Instructions for the task:
Only the lines below from the one containing "portfolio : Portfolio.t;" to the one containing "(** The fields of the service object. *)" should be repeated, both included and unchanged.

Dataset excerpts:

□ □ □ □

(* ====================================================================== *)
(** ** services/portfolio/autotradeService.ts *)
(* ====================================================================== *)

(** Modelled from the spec: the declarations of [HoldingWithQuote],
    [Portfolio] and [PortfolioSummary] in services/portfolio/portfolioService.ts
    are missing; the fields are the properties [getPortfolioSummary] writes. *)
Module HoldingWithQuote.
Record t : Set := mk {
  id : string;
  portfolio_id : string;
  symbol : string;
  quantity : number;
  avg_buy_price : number;
  current_price : number;
  market_value : number;
  cost_basis : number;
  unrealized_pnl : number;
  unrealized_pnl_percent : number;
  day_change : number;
  day_change_percent : number;
  weight : number;
  first_purchase_date : string;
  last_updated : string
}.
End HoldingWithQuote.

Module Portfolio.
Record t : Set := mk {
  id : string;
  name : string;
  owner : string;
  currency : string;
  description : string;
  created_at : string;
  updated_at : string
}.
End Portfolio.

Module PortfolioSummary.
Record t : Set := mk {
  portfolio : Portfolio.t;
  holdings : list HoldingWithQuote.t;
  total_market_value : number;
  total_cost_basis : number;
  total_unrealized_pnl : number;
  total_unrealized_pnl_percent : number;
  total_positions : nat;
  total_day_change : number;
  total_day_change_percent : number;
  last_updated : string
}.
End PortfolioSummary.

Module AutotradePortfolioService.

Local Open Scope float_scope.

(** The fields of the service object. *)
Record t : Type := mk {
  brokerAdapter : option IStockBrokerAdapter.t;
  defaultPortfolioId : string
}.

(** [new AutotradePortfolioService()] *)
Definition new : t :=
  {| brokerAdapter := None;
     defaultPortfolioId := "autotrade-portfolio" |}.

(** [setBrokerAdapter] *)
Definition setBrokerAdapter (this : t) (adapter : IStockBrokerAdapter.t) : t :=
  {| brokerAdapter := Some adapter;
     defaultPortfolioId := defaultPortfolioId this |}.

(** The three [reduce] sums of [fetchAutotradePortfolio]. *)
Definition totalMarketValue (positions : list Position.t) : number :=
  fold_left
    (fun sum p => sum + Math_abs (Position.quantity p * Position.lastPrice p))
    positions 0.

Definition totalCostBasis (positions : list Position.t) : number :=
  fold_left
    (fun sum p => sum + Math_abs (Position.quantity p * Position.averagePrice p))
    positions 0.

Definition totalUnrealizedPnl (positions : list Position.t) : number :=
  fold_left (fun sum p => sum + Position.pnl p) positions 0.
Lemma worker_loop_never_previews cfg ocr_client rows : forall offset,
  preserves image (appends image (not_preview image))
    (worker_loop image pil_open decode_utf8_replace repr_json int_of_str
       b64encode pil_to_jpeg str_format format_exc stop_is_set
       cfg ocr_client offset rows).
Proof.
  induction rows as [|row rest IH]; intros offset; cbn [worker_loop].
  - apply preserves_ret, appends_refl.
  - destruct (stop_is_set offset); [apply preserves_ret, appends_refl|].
    apply preserves_bind; [apply appends_trans| |intros _; apply IH].
    apply worker_item_never_previews.
Qed.

Lemma run_worker_never_previews cfg rows :
  preserves image (appends image (not_preview image))
    (_run_worker image pil_open decode_utf8_replace repr_json int_of_str
       b64encode pil_to_jpeg str_format format_exc stop_is_set cfg rows).
Proof.
  unfold _run_worker.
  destruct (BaiduOcr.__init__ _ _ _ _) as [ocr_client cache].
  apply preserves_bind; [apply appends_trans|apply in_http_appends|intros _].
  apply preserves_bind;
    [apply appends_trans|apply worker_loop_never_previews|intros _].
  apply put_appends. exact I.
Qed.

Ltac step_keeps :=
  repeat first
    [ apply preserves_bind; [apply keeps_trans| |intros ?]
    | apply preserves_try; [apply keeps_trans| |intros ?]
    | apply preserves_ret; apply keeps_refl
    | apply preserves_lift; apply keeps_refl
    | apply set_stage_keeps
    | apply get_stage_keeps
    | apply in_http_keeps
    | apply in_video_keeps
    | apply pick_path_keeps_files
    | apply put_keeps
    | match goal with |- preserves _ _ (if ?b then _ else _) => destruct b end ].
(** * MultiProcessDataLoader

    A shallow embedding of
    [allennlp/data/data_loaders/multi_process_data_loader.py].

    Python integers are [Z] ([//] is [Z.div], [%] is [Z.modulo]: both
    floor towards minus infinity, as Python does), an optional argument is
    an [option], a generator is represented by its run: the values it
    yields, in order, and the way it stops. *)

From Stdlib Require Import String ZArith Bool Lia PeanoNat List Permutation.
Import ListNotations.

Local Open Scope string_scope.
Local Open Scope list_scope.
Local Open Scope Z_scope.

Set Implicit Arguments.

(** ** Python values *)

(** Exceptions, instances of [Exception]. [ValueError], [TypeError],
    [AssertionError] and [WorkerError] are the ones the loader raises
    itself; [RuntimeError] is what the interpreter raises when a
    [StopIteration] escapes a generator body (PEP 479); [IndexError] comes
    from indexing a window with a sampler's index, [ZeroDivisionError]
    from dividing by a batch size of zero; [SourceError] is an exception
    raised inside [DatasetReader.read], of which only the text is known:
    its class is whatever the reader raises, a [ValueError] included.
    [SetupError] is in the same way an exception raised while the queue is
    created or the workers are started (an [OverflowError] for a bound
    that does not fit, an [OSError] when the system refuses). *)
Inductive PyError : Type :=
| ValueError (msg : string)
| TypeError
| ZeroDivisionError
| RuntimeError (msg : string)
| AssertionError
| IndexError (msg : string)
| WorkerError (msg : string)
| SourceError (msg : string)
| SetupError (msg : string).

(** [str(e)]. *)
Definition str (e : PyError) : string :=
  match e with
  | ValueError m | RuntimeError m | IndexError m | WorkerError m
  | SourceError m | SetupError m => m
  | TypeError | ZeroDivisionError | AssertionError => EmptyString
  end.

(** How a generator stops: it returns ([StopIteration]), it raises, or the
    call never comes back (a [queue.get()] on a queue nobody writes to). *)
Inductive Stop : Type :=
| StopIteration
| Raised (e : PyError)
| Blocked.

Record Run (A : Type) : Type := mkRun { yielded : list A; stop : Stop }.

(** The result of an ordinary call. *)
Inductive Result (A : Type) : Type :=
| Ok (a : A)
| Raise (e : PyError)
| Hang.

Arguments Raise {A} e.
Arguments Hang {A}.
(** * I2S DMA output driver (components/i2s/i2s_freertos.c)

    A shallow embedding of the driver: the clock-divider search of
    [i2sSetRate], the buffer pool and descriptor ring built by [i2sInit],
    the interrupt handler [i2s_isr] and the producer routine
    [i2sPushSample], with the properties the specification states about
    them. *)

From Stdlib Require Import ZArith List Lia Bool Sorted.
From stdpp Require Import base list.

Local Open Scope Z_scope.

(** ** C integers

    [int] and [long] are 32 bits wide on the target.  A value of type [int]
    is a [Z] in the range [-2^31, 2^31); [int32] is the wrap-around that an
    arithmetic result undergoes. *)

Definition int32 (z : Z) : Z := (z + 2 ^ 31) mod 2 ^ 32 - 2 ^ 31.

Definition uint32 (z : Z) : Z := z mod 2 ^ 32.

Definition INT_MAX : Z := 2 ^ 31 - 1.

(** A C [for (i = lo; i < hi; i++) body] whose body does not assign [i]:
    [for_loop n i] runs the [n] remaining iterations from counter [i]. *)

Fixpoint for_loop {S : Type} (n : nat) (i : Z) (body : Z -> S -> S) (s : S) : S :=
  match n with
  | O => s
  | Datatypes.S n' => for_loop n' (i + 1) body (body i s)
  end.

Definition for_range {S : Type} (lo hi : Z) (body : Z -> S -> S) (s : S) : S :=
  for_loop (Z.to_nat (hi - lo)) lo body s.

(** ** The clock-divider search of [i2sSetRate] *)

Module Divider.

(** [#define BASEFREQ (160000000L)] and [#define ABS(x) (((x)>0)?(x):(-(x)))] *)

Definition BASEFREQ : Z := 160000000.

Definition ABS (x : Z) : Z := if x >? 0 then x else int32 (- x).

(** The four [best*] locals of [i2sSetRate]. *)

Record best : Type := Best {
  bestclkmdiv : Z;
  bestbckdiv : Z;
  bestbits : Z;
  bestfreq : Z
}.

(** [int bestclkmdiv=5, bestbckdiv=2, bestbits=16, bestfreq=-10000;] *)

Definition best_init : best := Best 5 2 16 (-10000).

(** [tstfreq=BASEFREQ/(bckdiv*clkmdiv*bits*2);] the product is computed in
    [int], the quotient is C's truncating division. *)

Definition tstfreq_of (bckdiv clkmdiv bits : Z) : Z :=
  int32 (Z.quot BASEFREQ (int32 (int32 (int32 (bckdiv * clkmdiv) * bits) * 2))).

(** The body of the innermost loop. *)

Definition try_divider (rate bckdiv clkmdiv bits : Z) (b : best) : best :=
  let tstfreq := tstfreq_of bckdiv clkmdiv bits in
  if ABS (int32 (rate - tstfreq)) <? ABS (int32 (rate - bestfreq b))
  then Best clkmdiv bckdiv bits tstfreq
  else b.

(** [bits<(enaWordlenFuzzing?20:17)] *)

Definition bits_limit (enaWordlenFuzzing : Z) : Z :=
  if enaWordlenFuzzing =? 0 then 17 else 20.

(** The three nested loops. *)

Definition find_divider (rate enaWordlenFuzzing : Z) : best :=
  for_range 2 64 (fun bckdiv =>
    for_range 5 64 (fun clkmdiv =>
      for_range 16 (bits_limit enaWordlenFuzzing) (fun bits =>
        try_divider rate bckdiv clkmdiv bits)))
    best_init.

(** A divider triple, the search space, and the frequency a triple gives:
    the quantities the specification speaks of. *)

Record triple : Type := Triple { t_bck : Z; t_clkm : Z; t_bits : Z }.

Definition chosen (b : best) : triple :=
  Triple (bestbckdiv b) (bestclkmdiv b) (bestbits b).

Definition in_space (enaWordlenFuzzing : Z) (t : triple) : Prop :=
  2 <= t_bck t < 64 /\ 5 <= t_clkm t < 64 /\
  16 <= t_bits t < bits_limit enaWordlenFuzzing.

Definition achieved (t : triple) : Z :=
  BASEFREQ / (t_bck t * t_clkm t * t_bits t * 2).

Definition error (rate : Z) (t : triple) : Z := Z.abs (rate - achieved t).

□ □ □ □

Task output:
  portfolio : Portfolio.t;
  holdings : list HoldingWithQuote.t;
  total_market_value : number;
  total_cost_basis : number;
  total_unrealized_pnl : number;
  total_unrealized_pnl_percent : number;
  total_positions : nat;
  total_day_change : number;
  total_day_change_percent : number;
  last_updated : string
}.
End PortfolioSummary.

Module AutotradePortfolioService.

Local Open Scope float_scope.

(** The fields of the service object. *)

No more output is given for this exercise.